- _What to do_:
From the data below, set down exactly the lines between the one holding "replace (k ++" and the one holding "assert (starts_with_hash", inclusive, and no others.

- _Material for this exercise_:
********************

Lemma is_label_predicate_spec p :
  is_label_predicate p = true <-> p = URIRef RDFS_label.
Proof.
  destruct p as [s| |]; simpl; [|done..].
  rewrite String.eqb_eq. split; [by intros ->|by intros [= ->]].
Qed.

Lemma labelled_In (graph : list Triple) s p o :
  In (s, p, o)
     (List.filter (fun t : Triple => is_label_predicate (snd (fst t))) graph)
  <-> In (s, p, o) graph /\ p = URIRef RDFS_label.
Proof. rewrite filter_In. simpl. by rewrite is_label_predicate_spec. Qed.

(** X4: an identifier is in the lexicon exactly when its lowered and
    stripped form is the lowered short identifier of a named subject of
    some statement of the graph, whatever the statement says; blank
    nodes and literals in subject position add nothing. *)
Theorem has_id_spec (graph : list Triple) (x : string) :
  has_id (build_lexicon graph) x = true
  <-> exists ident p o,
        In (URIRef ident, p, o) graph
        /\ lower (extract_short_id ident) = strip (lower x).
Proof.
  unfold has_id, build_lexicon. rewrite bool_decide_eq_true.
  destruct (index_subject_fold graph
              (fold_left index_label
                 (List.filter (fun t : Triple => is_label_predicate (snd (fst t)))
                              graph) empty_lexicon)) as (_ & _ & Hi).
  rewrite Hi.
  destruct (index_label_fold
              (List.filter (fun t : Triple => is_label_predicate (snd (fst t)))
                           graph) empty_lexicon) as (-> & _).
  simpl. split; [intros [H|H]; [set_solver|done]|by right].
Qed.

(** X5: a label is in the lexicon exactly when its lowered and stripped
    form is the lowered, stripped object of some [rdfs:label] statement
    of the graph whose object is not blank. *)
Theorem has_label_spec (graph : list Triple) (x : string) :
  has_label (build_lexicon graph) x = true
  <-> exists s o,
        In (s, URIRef RDFS_label, o) graph
        /\ strip (node_str o) <> ""
        /\ lower (strip (node_str o)) = strip (lower x).
Proof.
  unfold has_label, build_lexicon. rewrite bool_decide_eq_true.
  destruct (index_subject_fold graph
              (fold_left index_label
                 (List.filter (fun t : Triple => is_label_predicate (snd (fst t)))
                              graph) empty_lexicon)) as (-> & _ & _).
  destruct (index_label_fold
              (List.filter (fun t : Triple => is_label_predicate (snd (fst t)))
                           graph) empty_lexicon) as (_ & Hl).
  rewrite Hl. simpl. split.
  - intros [H|(s & p & o & Hin & Ht & Hx)]; [set_solver|].
    apply labelled_In in Hin as [Hin ->]. exists s, o.
    repeat split; try done. intros E. rewrite E in Ht. done.
  - intros (s & o & Hin & Hne & Hx). right. exists s, (URIRef RDFS_label), o.
    split; [by apply labelled_In|]. split; [|done].
    unfold truthy. by destruct (String.eqb_spec (strip (node_str o)) "").
Qed.
Lemma split_at_eq_Some s k v :
  split_at_eq s = Some (k, v) →
  s = (k ++ String "=" v)%string ∧ string_forall not_eq_sign k = true.
Proof.
  revert k. induction s as [|c s IH]; intros k; [done|]. cbn [split_at_eq].
  destruct (Z.eqb_spec (ord c) 61) as [Hc|Hc].
  - intros [= <- <-]. split; [|done].
    apply ord_inj in Hc. by rewrite Hc.
  - destruct (split_at_eq s) as [[k0 v0]|]; [|done]. simpl.
    intros [= <- <-]. destruct (IH k0 eq_refl) as [-> Hk0]. split; [done|].
    cbn [string_forall]. rewrite Hk0, andb_true_r. unfold not_eq_sign.
    by apply negb_true_iff, Z.eqb_neq.
Qed.

Lemma split_at_eq_app k rest :
  string_forall not_eq_sign k = true →
  split_at_eq (k ++ String "=" rest) = Some (k, rest).
Proof.
  induction k as [|c k IH]; [done|]. cbn [string_forall].
  intros [Hc Hk]%andb_prop. rewrite string_app_cons. cbn [split_at_eq].
  unfold not_eq_sign in Hc. apply negb_true_iff in Hc. rewrite Hc.
  by rewrite IH.
Qed.

Lemma py_rstrip_forall (p : ascii → bool) s :
  string_forall p s = true → string_forall p (py_rstrip s) = true.
Proof.
  induction s as [|c s IH]; [done|]. cbn [string_forall py_rstrip].
  intros [Hc Hs]%andb_prop. destruct (_ && _); [done|].
  cbn [string_forall]. by rewrite Hc, IH.
Qed.

Lemma py_lstrip_forall (p : ascii → bool) s :
  string_forall p s = true → string_forall p (py_lstrip s) = true.
Proof.
  induction s as [|c s IH]; [done|]. cbn [string_forall py_lstrip].
  intros [Hc Hs]%andb_prop. destruct (py_isspace c); [by apply IH|].
  cbn [string_forall]. by rewrite Hc.
Qed.

Lemma py_strip_forall (p : ascii → bool) s :
  string_forall p s = true → string_forall p (py_strip s) = true.
Proof. intros H. by apply py_rstrip_forall, py_lstrip_forall. Qed.

Lemma py_rstrip_idemp s : py_rstrip (py_rstrip s) = py_rstrip s.
Proof.
  induction s as [|c s IH]; [done|]. cbn [py_rstrip].
  destruct (is_empty (py_rstrip s) && py_isspace c) eqn:E; [done|].
  cbn [py_rstrip]. by rewrite IH, E.
Qed.

Lemma py_rstrip_cons (c : ascii) s :
  py_isspace c = false → py_rstrip (String c s) = String c (py_rstrip s).
Proof. intros Hc. cbn [py_rstrip]. by rewrite Hc, andb_false_r. Qed.

Lemma py_lstrip_cons (c : ascii) s :
  py_isspace c = false → py_lstrip (String c s) = String c s.
Proof. intros Hc. cbn [py_lstrip]. by rewrite Hc. Qed.

Lemma py_rstrip_end s (c : ascii) :
  py_isspace c = false →
  py_rstrip (s ++ String c EmptyString) = (s ++ String c EmptyString)%string.
Proof.
  intros Hc. induction s as [|a s IH].
  - change (EmptyString ++ ?t)%string with t. by rewrite py_rstrip_cons.
  - rewrite string_app_cons. cbn [py_rstrip]. rewrite IH.
    by destruct s.
Qed.

(** A stripped text is empty or starts with a character that is no blank. *)
Lemma py_strip_shape s :
  py_strip s = EmptyString
  ∨ ∃ c r, py_strip s = String c r ∧ py_isspace c = false.
Proof.
  unfold py_strip. pose proof (py_lstrip_first s) as Hfirst.
  destruct (py_lstrip s) as [|c r]; [by left|].
  right. rewrite py_rstrip_cons by done. eauto.
Qed.

Lemma py_strip_idemp s : py_strip (py_strip s) = py_strip s.
Proof.
  destruct (py_strip_shape s) as [->|(c & r & Hs & Hc)]; [done|].
  unfold py_strip in *. rewrite Hs, py_lstrip_cons by done.
  by rewrite <- Hs, py_rstrip_idemp.
Qed.

(** The key of a binding: stripped, with no equals sign, and not the start
    of a comment. *)
Lemma env_binding_key raw k v :
  env_binding raw = Some (k, v) →
  py_strip k = k ∧ string_forall not_eq_sign k = true
  ∧ starts_with_hash k = false.
Proof.
  unfold env_binding.
  destruct (is_empty (py_strip raw) || starts_with_hash (py_strip raw)) eqn:E;
    [done|].
  apply orb_false_elim in E as [Hne Hhash].
  destruct (split_at_eq (py_strip raw)) as [[k0 v0]|] eqn:Hsplit; [|done].
  intros [= <- <-]. apply split_at_eq_Some in Hsplit as [Hline Hk0].
  split; [apply py_strip_idemp|]. split; [by apply py_strip_forall|].
  destruct (py_strip_shape raw) as [Hs|(c & r & Hs & Hc)].
  { by rewrite Hs in Hne. }
  rewrite Hs in Hline, Hhash.
  destruct k0 as [|c0 k0]; [done|].
  injection Hline as <- _.
  unfold py_strip. rewrite py_lstrip_cons, py_rstrip_cons by done. done.
Qed.

Lemma parse_env_lines_keys (lines : list string) :
  map_Forall (fun k _ => py_strip k = k ∧ string_forall not_eq_sign k = true
                         ∧ starts_with_hash k = false)
             (parse_env_lines lines).
Proof.
  induction lines as [|raw lines IH] using rev_ind.
  { apply map_Forall_empty. }
  rewrite parse_env_lines_snoc. unfold parse_env_line.
  destruct (env_binding raw) as [[k v]|] eqn:Hraw; [|done].
  apply map_Forall_insert_2; [|done]. by eapply env_binding_key.
Qed.

(** X19: every key of the dict that [parse_env_file] returns is stripped
    (no blank at either end), holds no equals sign, and does not start with
    the comment character; the empty key is possible. *)
Theorem parse_env_file_keys (fs : filesystem) (path : Path)
    (env : gmap string string) :
  parse_env_file fs path = Return env →
  map_Forall (fun k _ => py_strip k = k ∧ string_forall not_eq_sign k = true
                         ∧ starts_with_hash k = false) env.
Proof.
  unfold parse_env_file, read_text.
  destruct (fs_read_text fs path) as [txt| |]; [|done..]. simpl.
  intros [= <-]. apply parse_env_lines_keys.
Qed.

Lemma string_get_end s (c : ascii) rest :
  String.get (String.length s) (s ++ String c rest) = Some c.
Proof. induction s as [|a s IH]; [done|]. by rewrite string_app_cons. Qed.

Lemma substring_prefix s rest : substring 0 (String.length s) (s ++ rest) = s.
Proof.
  induction s as [|a s IH]; [by destruct rest|].
  rewrite string_app_cons. simpl. by rewrite IH.
Qed.

Lemma unquote_quoted (q : ascii) v :
  ord q = 34 ∨ ord q = 39 →
  unquote (String q (v ++ String q EmptyString)) = v.
Proof.
  intros Hq. unfold unquote.
  assert (String.length (String q (v ++ String q EmptyString))
          = S (S (String.length v))) as Hlen.
  { simpl. rewrite string_length_app. simpl. lia. }
  assert (last_char (String q (v ++ String q EmptyString)) = Some q) as Hlast.
  { unfold last_char. rewrite Hlen.
    replace (S (S (String.length v)) - 1)%nat with (S (String.length v)) by lia.
    cbn [String.get]. apply string_get_end. }
  assert (is_quoted_by 34 (String q (v ++ String q EmptyString))
          || is_quoted_by 39 (String q (v ++ String q EmptyString)) = true)
    as Hquoted.
  { unfold is_quoted_by. rewrite Hlast. cbn [next_char].
    destruct Hq as [-> | ->]; done. }
  rewrite Hquoted, Hlen.
  replace (S (S (String.length v)) - 2)%nat with (String.length v) by lia.
  cbn [substring Nat.leb andb]. apply substring_prefix.
Qed.

Lemma quote_not_blank (q : ascii) :
  ord q = 34 ∨ ord q = 39 → py_isspace q = false ∧ not_linebreak q = true.
Proof. intros [H|H]; apply ord_inj in H; by subst q. Qed.

Lemma py_strip_quoted (q : ascii) v :
  ord q = 34 ∨ ord q = 39 →
  py_strip (String q (v ++ String q EmptyString))
  = String q (v ++ String q EmptyString).
Proof.
  intros [Hq _]%quote_not_blank. unfold py_strip.
  rewrite py_lstrip_cons, py_rstrip_cons by done.
  by rewrite py_rstrip_end.
Qed.

(** What a line [k=qvq] binds. *)
Lemma env_binding_quoted_line (q : ascii) k v :
  ord q = 34 ∨ ord q = 39 →
  py_strip k = k → string_forall not_eq_sign k = true →
  starts_with_hash k = false →
  env_binding (quoted_line q (k, v)) = Some (k, v).
Proof.
  intros Hq Hstrip Hk Hhash. unfold env_binding, quoted_line.
  simpl fst. simpl snd.
  change ("=" ++ ?s)%string with (String "=" s).
  assert (py_strip (k ++ String "=" (String q (v ++ String q EmptyString)))
          = (k ++ String "=" (String q (v ++ String q EmptyString)))%string)
    as ->.
  { destruct (quote_not_blank q Hq) as [Hqb _].
    replace (k ++ String "=" (String q (v ++ String q EmptyString)))%string
      with ((k ++ String "=" (String q v)) ++ String q EmptyString)%string
      by by rewrite string_app_assoc.
    unfold py_strip.
    destruct (py_strip_shape k) as [Hs|(c & r & Hs & Hc)];
      rewrite Hstrip in Hs; subst k.
    - change (EmptyString ++ ?s)%string with s. rewrite !string_app_cons.
      rewrite py_lstrip_cons by done. rewrite <- !string_app_cons.
      by rewrite py_rstrip_end.
    - rewrite !string_app_cons. rewrite py_lstrip_cons by done.
      rewrite <- !string_app_cons. by rewrite py_rstrip_end. }
  assert (is_empty (k ++ String "=" (String q (v ++ String q EmptyString)))
          = false) as ->.
  { by destruct k. }
  assert (starts_with_hash
            (k ++ String "=" (String q (v ++ String q EmptyString))) = false)
    as ->.
  { by destruct k. }
  cbn [orb]. rewrite split_at_eq_app by done.
  by rewrite Hstrip, py_strip_quoted, unquote_quoted.
Qed.

Lemma py_splitlines_go_line cur line rest :
  string_forall not_linebreak line = true →
  py_splitlines_go cur (line ++ LF ++ rest)
  = (cur ++ line)%string :: py_splitlines_go EmptyString rest.
Proof.
  revert cur. induction line as [|c line IH]; intros cur Hline.
  - change (EmptyString ++ ?s)%string with s. rewrite string_app_nil_r.
    unfold LF. rewrite string_app_cons. change (EmptyString ++ ?s)%string with s.
    cbn [py_splitlines_go].
    change (py_islinebreak (ascii_of_nat 10)) with true. cbv iota.
    change (ord (ascii_of_nat 10) =? 13) with false. cbn [andb]. by destruct rest.
  - cbn [string_forall] in Hline. apply andb_prop in Hline as [Hc Hline].
    rewrite string_app_cons. cbn [py_splitlines_go].
    unfold not_linebreak in Hc. apply negb_true_iff in Hc. rewrite Hc.
    rewrite IH by done. by rewrite string_app_assoc.
Qed.

(** [splitlines] gives back the lines that [unlines] joined. *)
Lemma py_splitlines_unlines (lines : list string) :
  Forall (fun line => string_forall not_linebreak line = true) lines →
  py_splitlines (unlines lines) = lines.
Proof.
  unfold py_splitlines. induction 1 as [|line lines Hline _ IH]; [done|].
  cbn [unlines foldr]. rewrite py_splitlines_go_line by done.
  change (EmptyString ++ ?s)%string with s. f_equal. apply IH.
Qed.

********************

- _Final answer_:
    replace (k ++ String "=" (String q (v ++ String q EmptyString)))%string
      with ((k ++ String "=" (String q v)) ++ String q EmptyString)%string
      by by rewrite string_app_assoc.
    unfold py_strip.
    destruct (py_strip_shape k) as [Hs|(c & r & Hs & Hc)];
      rewrite Hstrip in Hs; subst k.
    - change (EmptyString ++ ?s)%string with s. rewrite !string_app_cons.
      rewrite py_lstrip_cons by done. rewrite <- !string_app_cons.
      by rewrite py_rstrip_end.
    - rewrite !string_app_cons. rewrite py_lstrip_cons by done.
      rewrite <- !string_app_cons. by rewrite py_rstrip_end. }
  assert (is_empty (k ++ String "=" (String q (v ++ String q EmptyString)))
          = false) as ->.
  { by destruct k. }
  assert (starts_with_hash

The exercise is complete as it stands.